何故かは分からないが、お前は記憶を失った事故の時に、多大なダメージを脳に受けたらしい。俺はそれを補助する形で融合していた。だから俺が抜けてしまうと、お前の脳はマトモに動かないんだ。

俺とお前は一心同体。俺が飢えればお前も死ぬ。俺が意識を失えばお前も意識を失う。俺らは互いにより集まって初めて1人前なんだ。」


 なるほど......まぁそれはいいとして、どうやったら目覚められる? 顔を引っぱたく?

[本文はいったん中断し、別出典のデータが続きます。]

(* ===== verification/Dispatch.v ===== *)
(** * Servers and services (src/labrpc/labrpc.go: Server, Service)

    A Server is a set of Services by name, a Service the methods of a Go
    object that have the shape of an RPC handler.  A request names service
    and method in one string; its arguments and its reply are encoded.  The
    reflection package appears through what MakeService and dispatch ask of
    it: the methods of a type with their shape, and calling one. *)

From S2P Require Import Prelude Rpc KvSrv.

(** ** Methods, as reflect presents them

    [St] is the state of everything that runs on the server.  [m_call]
    decodes the argument (a failure exits the process: [None]), calls the
    method on the receiver and encodes the reply. *)
Record Method (St : Type) : Type := MkMethod {
  m_name : string;
  m_exported : bool;                 (* PkgPath is empty *)
  m_numIn : Z;
  m_in2_ptr : bool;
  m_numOut : Z;
  m_call : St -> bytes -> option (St * bytes);
}.
Arguments MkMethod {St}.
Arguments m_name {St}.
Arguments m_exported {St}.
Arguments m_numIn {St}.
Arguments m_in2_ptr {St}.
Arguments m_numOut {St}.
Arguments m_call {St}.

Definition Marshall `{Gob A} (a : A) : bytes := gob_enc a.
Definition Unmarshall `{Gob A} (b : bytes) : option A := fst <$> gob_dec (A := A) b.

Lemma Unmarshall_Marshall `{Gob A} (a : A) : Unmarshall (Marshall a) = Some a.
Proof. unfold Unmarshall, Marshall. by rewrite gob_dec_enc_nil. Qed.

(** A handler [func (r *T) Name(args A, reply *R)]. *)
Definition handler {St A R : Type} `{Gob A} `{Gob R} (name : string) (f : St -> A -> St * R) : Method St :=
  MkMethod name true 3 true 0 (fun st b =>
    a ← Unmarshall (A := A) b;
    let '(st, r) := f st a in
    Some (st, Marshall r)).

Record Service (St : Type) : Type := MkService { svc_name : string; methods : gmap string (Method St) }.
Arguments MkService {St}.
Arguments svc_name {St}.
Arguments methods {St}.

Definition looks_like_handler {St : Type} (m : Method St) : bool :=
  negb (negb (m_exported m) || negb (m_numIn m =? 3) || negb (m_in2_ptr m) || negb (m_numOut m =? 0)).

Definition MakeService {St : Type} (name : string) (ms : list (Method St)) : Service St :=
  MkService name (foldl (fun acc m => if looks_like_handler m then <[m_name m := m]> acc else acc) ∅ ms).

Definition Service_dispatch {St : Type} (svc : Service St) (st : St) (methname : string) (args : bytes) : option (St * bytes) :=
  m ← methods svc !! methname; m_call m st args.

(** [dispatchf], when set, takes over. *)
Record Server (St : Type) : Type := MkServer {
  services : gmap string (Service St);
  count : Z;
  dispatchf : option (St -> string -> bytes -> St * (bytes * bool));
}.
Arguments MkServer {St}.
Arguments services {St}.
Arguments count {St}.
Arguments dispatchf {St}.

Definition MakeServer {St : Type} : Server St := MkServer ∅ 0 None.
Definition SetDispatch {St : Type} (rs : Server St) f : Server St := MkServer (services rs) (count rs) (Some f).
Definition AddService {St : Type} (rs : Server St) (svc : Service St) : Server St :=
  MkServer (<[svc_name svc := svc]> (services rs)) (count rs) (dispatchf rs).
Definition GetCount {St : Type} (rs : Server St) : Z := count rs.

(** ** Splitting "Raft.AppendEntries" *)

Definition dot : Ascii.ascii := Ascii.ascii_of_nat 46.

(** [strings.LastIndex(s, ".")] *)
Fixpoint LastIndex (s : string) : Z :=
  match s with
  | EmptyString => -1
  | String c s' =>
      let i := LastIndex s' in
      if 0 <=? i then i + 1 else if bool_decide (c = dot) then 0 else -1
  end.

(** [s[:i]] and [s[i:]], which panic out of range. *)
Definition slice_to (s : string) (i : Z) : option string :=
  if (0 <=? i) && (i <=? Z.of_nat (String.length s)) then Some (String.substring 0 (Z.to_nat i) s) else None.
Definition slice_from (s : string) (i : Z) : option string :=
  if (0 <=? i) && (i <=? Z.of_nat (String.length s))
  then Some (String.substring (Z.to_nat i) (String.length s - Z.to_nat i) s) else None.

(** [Server.dispatch]: [None] is a panic or an exit of the process. *)
Definition dispatch {St : Type} (rs : Server St) (st : St) (svcMeth : string) (args : bytes)
    : option (Server St * St * (bytes * bool)) :=
  let rs := MkServer (services rs) (count rs + 1) (dispatchf rs) in
  let i := LastIndex svcMeth in
  serviceName ← slice_to svcMeth i;
  methodName ← slice_from svcMeth (i + 1);
  match dispatchf rs with
  | Some f => let '(st, r) := f st svcMeth args in Some (rs, st, r)
  | None =>
      svc ← services rs !! serviceName;
      '(st, reply) ← Service_dispatch svc st methodName args;
      Some (rs, st, (reply, true))
  end.

Definition Dispatch {St : Type} := @dispatch St.

(** ** Names *)

Fixpoint no_dot (s : string) : bool :=
  match s with EmptyString => true | String c s => negb (bool_decide (c = dot)) && no_dot s end.

Definition qualified (svc meth : string) : string := svc +:+ String dot meth.

Lemma LastIndex_no_dot s : no_dot s = true -> LastIndex s = -1.
Proof.
  induction s as [|c s IH]; cbn [no_dot LastIndex]; [done|]. intros [Hc Hs]%andb_prop. rewrite (IH Hs). simpl.
  by destruct (bool_decide (c = dot)).
Qed.

Lemma LastIndex_qualified svc meth : no_dot meth = true -> LastIndex (qualified svc meth) = Z.of_nat (String.length svc).
Proof.
  intros Hm. unfold qualified. induction svc as [|c svc IH].
  - change ("" +:+ String dot meth) with (String dot meth). cbn [LastIndex]. rewrite (LastIndex_no_dot meth Hm). done.
  - change (String c svc +:+ String dot meth) with (String c (svc +:+ String dot meth)). cbn [LastIndex String.length]. rewrite IH.
    destruct (Z.leb_spec 0 (Z.of_nat (String.length svc))); lia.
Qed.

Lemma length_qualified svc meth : String.length (qualified svc meth) = (String.length svc + S (String.length meth))%nat.
Proof. unfold qualified. induction svc as [|c svc IH]; [done|]. simpl. f_equal. exact IH. Qed.

Lemma substring_all s : String.substring 0 (String.length s) s = s.
Proof. induction s as [|c s IH]; simpl; [done|]. by rewrite IH. Qed.

Lemma slice_to_qualified svc meth : slice_to (qualified svc meth) (Z.of_nat (String.length svc)) = Some svc.
Proof.
  unfold slice_to. rewrite length_qualified. destruct (Z.leb_spec 0 (Z.of_nat (String.length svc))); [|lia].
  destruct (Z.leb_spec (Z.of_nat (String.length svc)) (Z.of_nat (String.length svc + S (String.length meth)))); [|lia]. simpl. f_equal.
  rewrite Nat2Z.id. unfold qualified. induction svc as [|c svc IH]; [done|]. simpl. f_equal. apply IH; lia.
Qed.

Lemma slice_from_qualified svc meth : slice_from (qualified svc meth) (Z.of_nat (String.length svc) + 1) = Some meth.
Proof.
  unfold slice_from. rewrite length_qualified.
  destruct (Z.leb_spec 0 (Z.of_nat (String.length svc) + 1)); [|lia].
  destruct (Z.leb_spec (Z.of_nat (String.length svc) + 1) (Z.of_nat (String.length svc + S (String.length meth)))); [|lia]. simpl. f_equal.
  replace (Z.to_nat (Z.of_nat (String.length svc) + 1)) with (S (String.length svc)) by lia.
  replace (String.length svc + S (String.length meth) - S (String.length svc))%nat with (String.length meth) by lia.
  unfold qualified. induction svc as [|c svc IH]; [apply substring_all|]. simpl. apply IH; lia.
Qed.

(** ** Registered methods *)

Section Calls.
Context {St : Type}.
Implicit Types (m : Method St) (ms : list (Method St)).

Definition register (acc : gmap string (Method St)) m : gmap string (Method St) :=
  if looks_like_handler m then <[m_name m := m]> acc else acc.

Lemma register_lookup ms acc k : k ∉ m_name <$> ms -> foldl register acc ms !! k = acc !! k.
Proof.
  revert acc. induction ms as [|m ms IH]; intros acc Hk; [done|]. cbn [foldl fmap list_fmap] in *. apply not_elem_of_cons in Hk as [Hne Hk].
  rewrite IH by done. unfold register. destruct (looks_like_handler m); [|done]. by rewrite lookup_insert_ne.
Qed.

(** A service offers exactly the methods with the shape of a handler; the
    methods of a Go type have distinct names. *)
Lemma MakeService_methods name ms m : NoDup (m_name <$> ms) -> m ∈ ms ->
  methods (MakeService name ms) !! m_name m = if looks_like_handler m then Some m else None.
Proof.
  intros Hnd Hin. unfold MakeService. simpl. change (fun acc m => _) with register. apply list_elem_of_split in Hin as (l1 & l2 & ->).
  rewrite fmap_app in Hnd. apply NoDup_app in Hnd as (_ & Hd & Hnd2). cbn [fmap list_fmap] in Hnd2. apply NoDup_cons in Hnd2 as [Hn2 _].
  rewrite foldl_app. cbn [foldl]. rewrite register_lookup by done. unfold register at 1.
  destruct (looks_like_handler m); [by rewrite lookup_insert_eq|]. rewrite register_lookup; [apply lookup_empty|].
  intros Hin. apply (Hd _ Hin). cbn [fmap list_fmap]. apply list_elem_of_here.
Qed.

(** Dispatching to a handler. *)
Lemma dispatch_handler {A R : Type} `{GA : Gob A} `{GR : Gob R} (rs : Server St) (st : St) (name meth : string) ms
    (f : St -> A -> St * R) (args : A) :
  NoDup (m_name <$> ms) -> handler meth f ∈ ms -> no_dot meth = true ->
  services rs !! name = Some (MakeService name ms) -> dispatchf rs = None ->
  Dispatch rs st (qualified name meth) (Marshall args) =
    Some (MkServer (services rs) (count rs + 1) None, fst (f st args), (Marshall (snd (f st args)), true)).
Proof.
  intros Hnd Hin Hdot Hsvc Hf. unfold Dispatch, dispatch. cbn [services dispatchf].
  rewrite (LastIndex_qualified _ _ Hdot), slice_to_qualified, slice_from_qualified. cbn [mbind option_bind]. rewrite Hf, Hsvc.
  cbn [mbind option_bind]. unfold Service_dispatch. pose proof (MakeService_methods name ms _ Hnd Hin) as Hm. cbn [m_name handler] in Hm.
  rewrite Hm. cbn. rewrite Unmarshall_Marshall. cbn. by destruct (f st args).
Qed.

(** An RPC is the call of its method.  On a server that offers
    a service made from an object, a request for "Service.Method" with
    encoded arguments runs that handler once, on the decoded arguments, and
    the reply decodes to the handler's result; only the request counter
    changes besides.  A method that does not have the shape of a handler is
    not offered. *)
Theorem rpc_is_method_call {A R : Type} `{GA : Gob A} `{GR : Gob R} (rs : Server St) (st : St) (name meth : string) ms
    (f : St -> A -> St * R) (args : A) :
  NoDup (m_name <$> ms) -> handler meth f ∈ ms -> no_dot meth = true ->
  services rs !! name = Some (MakeService name ms) -> dispatchf rs = None ->
  exists rep, Dispatch rs st (qualified name meth) (Marshall args) =
      Some (MkServer (services rs) (count rs + 1) None, fst (f st args), (rep, true)) /\
    Unmarshall rep = Some (snd (f st args)) /\
    forall m, m ∈ ms -> looks_like_handler m = false -> no_dot (m_name m) = true ->
      Dispatch rs st (qualified name (m_name m)) (Marshall args) = None.
Proof.
  intros Hnd Hin Hdot Hsvc Hf. exists (Marshall (snd (f st args))). split_and!; [by apply (dispatch_handler _ _ _ _ ms)|apply Unmarshall_Marshall|].
  intros m Hm Hl Hd. unfold Dispatch, dispatch. cbn [services dispatchf].
  rewrite (LastIndex_qualified _ _ Hd), slice_to_qualified, slice_from_qualified. cbn [mbind option_bind]. rewrite Hf, Hsvc.
  cbn [mbind option_bind]. unfold Service_dispatch. by rewrite (MakeService_methods name ms m Hnd Hm), Hl.
Qed.

End Calls.

(** ** Witness: the key/value server behind a labrpc Server *)

#[export] Instance Err_countable : Countable Err.
Proof.
  refine (inj_countable' (fun e => match e with OK => 0 | ErrNoKey => 1 | ErrVersion => 2 | ErrMaybe => 3 | ErrWrongLeader => 4 | ErrWrongGroup => 5 | ErrEmpty => 6 end)
    (fun z : Z => if z =? 0 then OK else if z =? 1 then ErrNoKey else if z =? 2 then ErrVersion else if z =? 3 then ErrMaybe
                  else if z =? 4 then ErrWrongLeader else if z =? 5 then ErrWrongGroup else ErrEmpty) _); by intros [].
Defined.
#[export] Instance GetReply_countable : Countable GetReply.
Proof.
  refine (inj_countable' (fun r => (GetReply_Value r, GetReply_Version r, GetReply_Err r)) (fun '(v, n, e) => MkGetReply v n e) _); by intros [].
Defined.
#[export] Instance PutReply_countable : Countable PutReply.
Proof. refine (inj_countable' PutReply_Err MkPutReply _); by intros []. Defined.

Definition kv_methods : list (Method KVServer) :=
  [handler "Get" (fun kv a => (kv, Get kv a)); handler "Put" Put;
   MkMethod "Kill" true 1 false 0 (fun _ _ => None)].

Definition kv_server : Server KVServer := AddService MakeServer (MakeService "KVServer" kv_methods).

Lemma rpc_is_method_call_witness :
  exists rep, Dispatch kv_server MakeKVServer "KVServer.Put" (Marshall (MkPutArgs "k" "v" 0)) =
      Some (MkServer (services kv_server) 1 None, <["k" := MkKvEntry "v" 1]> MakeKVServer, (rep, true)) /\
    Unmarshall rep = Some (MkPutReply OK).
Proof.
  destruct (rpc_is_method_call kv_server MakeKVServer "KVServer" "Put" kv_methods Put (MkPutArgs "k" "v" 0)) as (rep & Hd & Hu & _).
  - apply (bool_decide_unpack _). vm_compute. exact I.
  - apply list_elem_of_further, list_elem_of_here.
  - reflexivity.
  - reflexivity.
  - reflexivity.
  - exists rep. split; [exact Hd|exact Hu].
Defined.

「さてな......意識空間内でいくら顔を引っぱたいても意味は無いと思うが......まぁ、外からの強い刺激があれば目覚められるだろうな。
それに、マゴクとの体験共有もそう長いものでは無い。普通の睡眠時間と同じくらい経てば、強い刺激が無くても目覚められるかもな。」








 一方、サイがぶっ倒れて、慌てふためく現実世界のサリュー。


「もしもし! 聞こえる!? サイ! 私の声が、聞こえてますか!?」


 サリューは強く肩を叩きながら呼びかけるも、一切の応答が無い。


「不味い......心音......そうだ心音!」


 サリューは急いで耳を済まし、心音を聞き取るのに集中した。


「心肺は止まってはいない......まだ生きてはいる......一時的な休眠状態?」


 そこに、バンッ! と荒々しく扉をぶち開ける音が響き渡り、同時にガシャーン! と窓ガラスが割れる音も響き渡った。


 本能的に危機を感じ取ったサリューは、眠っているサイを布で包んで、一緒にベッドに隠れた。


(なになになになになに? 焦ってサイと一緒に隠れたは良いけど、一体全体何事!? 先ず窓ガラスから入ってきてる時点で、もう侵入者確定なんだけど、誰だよ!)


 と、心の中でサリューが色々思っていると、いきなり隠れるのに使っていたベッドがグワッと持ち上げられ、サリューは侵入者たちと対面することとなる。


「こんばんは、お嬢さん。前の病院以来ですね......さて、早速要求なのですが、そこの布にくるまってるヤツを寄越して欲しいんですよ。

先に言っておきますけど、抵抗するとかそういう考えは捨て去った方がいい。どう考えてもこの状況、不利以外の何物でもないでしょう?」


 異形の者共が取り囲んでいる中、眠っている男を守れるのはか弱い女性だけ。異形の者が紳士的でなければ、まわされていても可笑しくはない状況であった。


「抵抗するつもりはありませんが......この大切な人を渡すワケにもいきません......」


 と、言った瞬間、今までサリューを見下ろしていた異形のうち1体が、顔を歪ませ横方向に吹っ飛んで行った。


「よく言ったサリュー......そうだよな、俺らは絶対友達を売ったりなんかしねぇ。」


 そこには買い物を終え、ルービックホームに戻ってきたヨギの姿があった。